RNA binding proteins (RBPs) interact with functional RNA elements embedded within pre- and mature messenger RNA to form messenger ribonucleoprotein (mRNP) complexes. These interactions result in the faithful execution of RNA processing events such as pre-mRNA alternative splicing, RNA stability and translational control. Aberrant alterations in the interactions between the RBPs and their RNA elements ultimately lead to behavioral abnormalities and neurological developmental defects, which can often manifest as fatal diseases such as Spinal Muscular Atrophy and Amyotrophic Lateral Sclerosis or life-long debilitating behavioral abnormalities such as Prader-Willi/Angelman Syndromes, Schizophrenia and Autism Spectrum Disorder. These findings underscore the importance of investigating the roles of these RBPs in the brain. In particular, our project is aimed at systematically, using genome-wide biochemical and bioinformatic assays, identifying the functional RNA elements that are recognized by RBPs in mouse brain and human neurons. We will develop a novel resource of human pluripotent stem cells stably expressing tagged RBPs that can be differentiated into human neurons. This will enable the identification of RNA binding sites of 50 RBPs in human neural RNAs in a uniform and systematic manner using cutting-edge genomic approaches such as cross-linking and immunoprecipitation followed by high-throughput sequencing (CLIP- seq).

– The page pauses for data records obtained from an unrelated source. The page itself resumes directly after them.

(** X12.  From line 15 on, what decides whether the process serves:
    a throw of [fs.mkdirSync] when the uploads directory has to be
    created, or of the [require] of the service modules, ends it with
    code 1 before [startServer] is called (in the second case a missing
    uploads directory has already been created); once those statements
    have returned, the process serves exactly when [app.listen] bound the
    port, and ends with code 1 when it threw or the server emitted
    ['error'].  What [initializeStorage], [initializeCosmosDb] and the
    loading of the route modules did plays no part.  When the process
    serves, the uploads directory exists and the stack holds the
    middleware, then the production front end, then what [startServer]
    mounted. *)
Theorem program_serves_or_crashes ex cfg env w :
  load ex cfg w
  = match uploads w, mkdir_fault cfg, require_services cfg with
    | None, Some message, _ => (Threw (Error message), w)
    | Some _, _, Some e => (Threw e, w)
    | None, None, Some e => (Threw e, snd (mkdirSync_uploadsDir None w))
    | Some _, _, None => (Returned (middleware ex ++ frontend ex cfg)%list, w)
    | None, None, None =>
        (Returned (middleware ex ++ frontend ex cfg)%list,
         snd (mkdirSync_uploadsDir None w))
    end
  /\ match load ex cfg w with
     | (Threw _, w') => program ex cfg env w = (Crashed 1, w')
     | (Returned stack, w') =>
         match app_listen env with
         | bound =>
             exists s,
               program ex cfg env w
               = (Serving s (stack ++ api_routes ex s), w')
               /\ listening s = true
               /\ health_route s = true
               /\ present w' = true
         | _ => program ex cfg env w = (Crashed 1, w')
         end
     end.
Proof.
  assert (Hload : load ex cfg w
    = match uploads w, mkdir_fault cfg, require_services cfg with
      | None, Some message, _ => (Threw (Error message), w)
      | Some _, _, Some e => (Threw e, w)
      | None, None, Some e => (Threw e, snd (mkdirSync_uploadsDir None w))
      | Some _, _, None => (Returned (middleware ex ++ frontend ex cfg)%list, w)
      | None, None, None =>
          (Returned (middleware ex ++ frontend ex cfg)%list,
           snd (mkdirSync_uploadsDir None w))
      end).
  { unfold load, IO.bind. rewrite ensure_uploads_cases.
    destruct (uploads w), (mkdir_fault cfg), (require_services cfg);
      reflexivity. }
  split; [exact Hload|].
  unfold program. rewrite Hload. unfold present.
  destruct (uploads w) as [d|] eqn:U;
    destruct (mkdir_fault cfg) as [m|];
    destruct (require_services cfg) as [e|]; try reflexivity;
    destruct env as [[e1|] [e2|] [e3|] [e4|] [e5|] [|e6|e6]];
    first [ reflexivity
          | eexists; split; [reflexivity|];
            cbn; rewrite ?U; repeat split ].
Qed.

(** C3, at an input where the code departs from it.  [initializeStorage]
    throws, the route modules do not load, the port is bound: the process
    runs, the inline routes and the health route are mounted, and the
    health handler on its own says [fallback].  But in production with
    the front end built, the [app.get('*')] route of lines 42-51 was
    installed first, so GET [/api/health] and GET [/api/files/list] are
    answered 404 "Not found" and never reach those routes. *)
Theorem storage_failure_in_production :
  main storage_down
  = Running {| blobStorageInitialized := false; api_files := fallback_routes;
               health_route := true; listening := true |}
  /\ health false scenario_disk
     = (Returned (res_json 200 (JObj [
          ("status", JStr "ok"); ("blobStorage", JStr "fallback")])),
        scenario_disk)
  /\ fst (program plain_platform production_build storage_down scenario_disk)
     = Serving
         {| blobStorageInitialized := false; api_files := fallback_routes;
            health_route := true; listening := true |}
         ((middleware plain_platform
           ++ frontend plain_platform production_build)
          ++ api_routes plain_platform
               {| blobStorageInitialized := false;
                  api_files := fallback_routes;
                  health_route := true; listening := true |})
  /\ dispatch plain_platform
       ((middleware plain_platform ++ frontend plain_platform production_build)
        ++ api_routes plain_platform
             {| blobStorageInitialized := false; api_files := fallback_routes;
                health_route := true; listening := true |})
       {| req_method := GET; req_url := "/api/health" |} scenario_disk
     = (Returned (Some (res_send 404 "Not found")), scenario_disk)
  /\ dispatch plain_platform
       ((middleware plain_platform ++ frontend plain_platform production_build)
        ++ api_routes plain_platform
             {| blobStorageInitialized := false; api_files := fallback_routes;
                health_route := true; listening := true |})
       {| req_method := GET; req_url := "/api/files/list" |} scenario_disk
     = (Returned (Some (res_send 404 "Not found")), scenario_disk).
Proof. repeat split. Qed.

To reveal the splicing, stability, and translational changes that are dependent on direct binding of these RBPs we will perform high-throughput sequencing of mRNAs (RNA-seq) and ribosome-protected fragments (RPFs). Finally, we will leverage our computational expertise to build predictive models using this genome-wide, multi-scale, mRNP code in the brain.

Public Health Relevance

Over the last decade, defects in RNA binding proteins (RBPs) themselves or the interactions between RNA binding sites of RBPs have become recognized as increasingly responsible for neurological disease and mental disorders. This proposal seeks to establish the interactions among selected RBPs and their functional RNA elements in mammalian neurons. This will be a crucial first step in elucidating the RNA networks regulated by these RBPs in the brain.

National Institute of Health (NIH)
National Institute of Neurological Disorders and Stroke (NINDS)
Research Project (R01)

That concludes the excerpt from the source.